I spent the first day back after that weird mid-February break in an existentialist funk. I itched for a community of teachers who collaborate more than complain, who have more time than between bites on a pitiful lunch break to commune. I like my colleagues, I guess. But my school doesn’t make time for interaction between grown-ups, and it’s easier to gossip when you only have 30 seconds.
Mr. W, another new teacher, stole five minutes after ninth period to chat.
“Go home,” he ordered when he found me in my classroom separating essays into piles.
“But there’s always more to do!” I pleaded.
“You’ll be the teacher who finds a way to spend her entire summer planning curriculum,” he accused, noting that when he arrived this morning at 7:30, I had already been there for an hour.
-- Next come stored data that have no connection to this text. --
(** X9: the verdict that [verifyWithAgent] reads from the agent's reply
    does not depend on the case of its letters; an absent or empty reply
    passes, and so does every reply that contains none of the key words; a
    reply that starts with [yes] passes whatever follows; a reply that starts
    with [no] fails unless it contains [completed successfully]. *)
Theorem agent_reply_verdict (reply : string) :
  passed (classifyAgentReply (Some reply))
  = passed (classifyAgentReply (Some (toLowerCase reply))) /\
  passed (classifyAgentReply None) = true /\
  passed (classifyAgentReply (Some "")) = true /\
  (startsWith (toLowerCase reply) "yes" = true ->
   passed (classifyAgentReply (Some reply)) = true) /\
  (startsWith (toLowerCase reply) "no" = true ->
   includes (toLowerCase reply) "completed successfully" = false ->
   passed (classifyAgentReply (Some reply)) = false) /\
  (startsWith (toLowerCase reply) "yes" = false ->
   startsWith (toLowerCase reply) "no" = false ->
   includes (toLowerCase reply) "failed" = false ->
   includes (toLowerCase reply) "incomplete" = false ->
   passed (classifyAgentReply (Some reply)) = true).
Proof.
  unfold classifyAgentReply. cbn [fmap option_fmap option_map nullish].
  rewrite toLowerCase_idem.
  split.
  { repeat match goal with
           | |- context [if ?b then _ else _] => destruct b
           end; reflexivity. }
  split; [reflexivity|]. split; [reflexivity|].
  split; [|split].
  - intros ->. reflexivity.
  - intros Hno Hcs. rewrite Hcs, Hno.
    destruct (startsWith (toLowerCase reply) "yes") eqn:Hyes; [|reflexivity].
    rewrite (yes_is_not_no _ Hyes) in Hno. discriminate.
  - intros -> -> -> ->.
    destruct (includes (toLowerCase reply) "completed successfully"); reflexivity.
Qed.

(** ** Listing the runs of a requester *)

Lemma trimStart_head (s : string) :
  trimStart s = "" \/ exists c t, trimStart s = String c t /\ isWhiteSpace c = false.
Proof.
  induction s as [|c s IH]; [left; reflexivity|]. cbn [trimStart].
  destruct (isWhiteSpace c) eqn:Hc; [exact IH|]. right. eauto.
Qed.

Lemma trimEnd_head (c : ascii) (t : string) :
  isWhiteSpace c = false -> exists t', trimEnd (String c t) = String c t'.
Proof. intros Hc. cbn [trimEnd]. rewrite Hc. destruct (trimEnd t); eauto. Qed.

Lemma trimEnd_idem (s : string) : trimEnd (trimEnd s) = trimEnd s.
Proof.
  induction s as [|c s IH]; [reflexivity|]. cbn [trimEnd].
  destruct (trimEnd s) as [|d u] eqn:Hu.
  - destruct (isWhiteSpace c) eqn:Hc; [reflexivity|]. cbn [trimEnd]. rewrite Hc. reflexivity.
  - cbn [trimEnd] in IH |- *. rewrite IH. reflexivity.
Qed.

Lemma trim_idem (s : string) : trim (trim s) = trim s.
Proof.
  unfold trim. destruct (trimStart_head s) as [->|(c & t & -> & Hc)]; [reflexivity|].
  destruct (trimEnd_head c t Hc) as (t' & Ht'). rewrite Ht'. cbn [trimStart].
  rewrite Hc, <- Ht'. apply trimEnd_idem.
Qed.

Lemma recordOf_Some st r e :
  recordOf st r = Some e <->
  exists l, subagentRuns st !! r = Some l /\ heap st !! l = Some e.
Proof.
  unfold recordOf. split.
  - destruct (getRun st r) as [[l e']|] eqn:H; [|discriminate]. intros [= <-].
    apply getRun_Some in H. eauto.
  - intros (l & Hr & He). rewrite (proj2 (getRun_Some st r l e) (conj Hr He)). reflexivity.
Qed.

Lemma listSubagentRunsForRequester_spec st key e :
  e ∈ listSubagentRunsForRequester st key <->
  trim key <> "" /\ requesterSessionKey e = trim key /\
  exists runId, recordOf st runId = Some e.
Proof.
  unfold listSubagentRunsForRequester. cbv zeta.
  destruct (trim key) as [|c k] eqn:Hk; cbn [truthyStr negb].
  - split; [intros H; inversion H|intros [H _]; congruence].
  - rewrite list_elem_of_filter, list_elem_of_omap. split.
    + intros (Hreq & [r l] & Hin & He). apply elem_of_map_to_list in Hin.
      split; [discriminate|]. split; [exact Hreq|].
      exists r. apply recordOf_Some. eauto.
    + intros (_ & Hreq & r & Hrec). apply recordOf_Some in Hrec as (l & Hr & He).
      split; [exact Hreq|]. exists (r, l). split; [|exact He].
      apply elem_of_map_to_list. exact Hr.
Qed.

(** X10: [listSubagentRunsForRequester] returns the records of the registry
    whose [requesterSessionKey] is the given key with the white space around
    it removed, and nothing when that is empty.  The stored key is compared
    as it is: a record whose stored key has white space around it is
    returned for no key, and padding the key of the request changes
    nothing. *)
Theorem listed_runs_match_the_trimmed_key (st : State) (key : string)
    (e : SubagentRunRecord) :
  (e ∈ listSubagentRunsForRequester st key <->
   trim key <> "" /\ requesterSessionKey e = trim key /\
   exists runId, recordOf st runId = Some e) /\
  (e ∈ listSubagentRunsForRequester st key ->
   trim (requesterSessionKey e) = requesterSessionKey e) /\
  listSubagentRunsForRequester st (trim key) = listSubagentRunsForRequester st key /\
  (trim key = "" -> listSubagentRunsForRequester st key = []).
Proof.
  split; [apply listSubagentRunsForRequester_spec|]. split; [|split].
  - intros Hin. apply listSubagentRunsForRequester_spec in Hin as (_ & -> & _).
    apply trim_idem.
  - unfold listSubagentRunsForRequester. rewrite trim_idem. reflexivity.
  - intros Hk. unfold listSubagentRunsForRequester. rewrite Hk. reflexivity.
Qed.

(** X11: a run that was registered is listed for its requester, whatever
    white space surrounds the key of the request, provided the key it was
    registered with is not empty and has none around it. *)
Theorem registered_run_is_listed (env : Env) (params : Params.t) (st : State)
    (key : string) :
  trim key = Params.requesterSessionKey params ->
  Params.requesterSessionKey params <> "" ->
  newRunRecord env params
  ∈ listSubagentRunsForRequester (exec (registerSubagentRun env params) st) key.
Proof.
  intros Hk Hne.
  apply listSubagentRunsForRequester_spec.
  split; [congruence|]. split; [symmetry; exact Hk|].
  exists (Params.runId params).
  destruct (wp_exec _ _ _ (registerSubagentRun_effect env params st)) as ([] & _ & Hh & Hr).
  apply recordOf_Some. exists (length (heap st)).
  rewrite Hr, Hh, lookup_insert_eq, lookup_snoc_length. auto.
Qed.

Lemma registered_run_is_listed_witness :
  newRunRecord (envAt 50) (paramsFor CleanupKeep None)
  ∈ listSubagentRunsForRequester
      (exec (registerSubagentRun (envAt 50) (paramsFor CleanupKeep None)) (initialState []))
      "  agent:main:main ".
Proof.
  apply (registered_run_is_listed (envAt 50) (paramsFor CleanupKeep None) (initialState [])
           "  agent:main:main ").
  - vm_compute. reflexivity.
  - discriminate.
Defined.

(** ** Running an operation *)

Lemma wp_run {A : Type} (m : M A) (Q : A -> State -> Prop) st :
  wp m Q st -> exists a, completion m st = Normal a /\ Q a (exec m st).
Proof.
  intros H. destruct (wp_exec _ _ _ H) as (a & Hc & HQ). exists a.
  unfold completion. rewrite Hc. auto.
Qed.

Lemma wp_run_unit (m : M unit) (Q : State -> Prop) st :
  wp m (fun _ s => Q s) st -> completion m st = Normal tt /\ Q (exec m st).
Proof. intros H. destruct (wp_run _ _ _ H) as ([] & Hc & HQ). auto. Qed.

Lemma wp_post {A : Type} (m : M A) (Q : State -> Prop) st :
  wp m (fun _ s => Q s) st -> Q (exec m st).
Proof. intros H. destruct (wp_exec _ _ _ H) as (a & _ & HQ). exact HQ. Qed.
“Dude,” I said, “I do that so I don’t feel like a total asshole in front of my students every day. Not that it works,” I admitted, and he nodded, like, duh. “But that’s the problem,” I declared. “I don’t know what I’m doing, and I’m doing it by myself. In the dark. Gagged and blindfolded.”
It’s the same story, the same sad prayer I’ve been singing since September: I don’t know what I’m doing, so I assume I’m doing it badly, and I live every day in fear that I’m ruining their education. When I say it out loud, it sounds so absurd and self-punitive. But what is education, if not a matter of life and death?
One moment, I am devoted to them, wiling to jump in front of trains for their literacy, attentive and reverent and fierce, teasing out their ideas and epiphanies, endlessly patient. I believe they’ll transform in front of my eyes, immediately. The next, I’m laundry on the line, battered by the gales of their solipsistic whining, their stubborn resistance, their utter lack of perspective. They vanish into short attention span tunnels, and I’m weary with the effort to pull them back. They don’t say what I want them to say. They don’t buy what I’m selling. I point to the light, and they don’t believe me. I’m supposed to call their parents, all the time, over and over, for the same thing: M isn’t turning in his homework; he’s so bright, it would be a shame to see him fail for this. Please make sure L comes to school on time. Please tell E to stop chewing gum in class.
This is my professional life, pleading with the parent of a fourteen-year-old to get her to spit out her gum.
Speaking of utter lacks of perspective: from here, up to my neck in it, I want to take a long hot shower and run for the hills. Naked, screaming.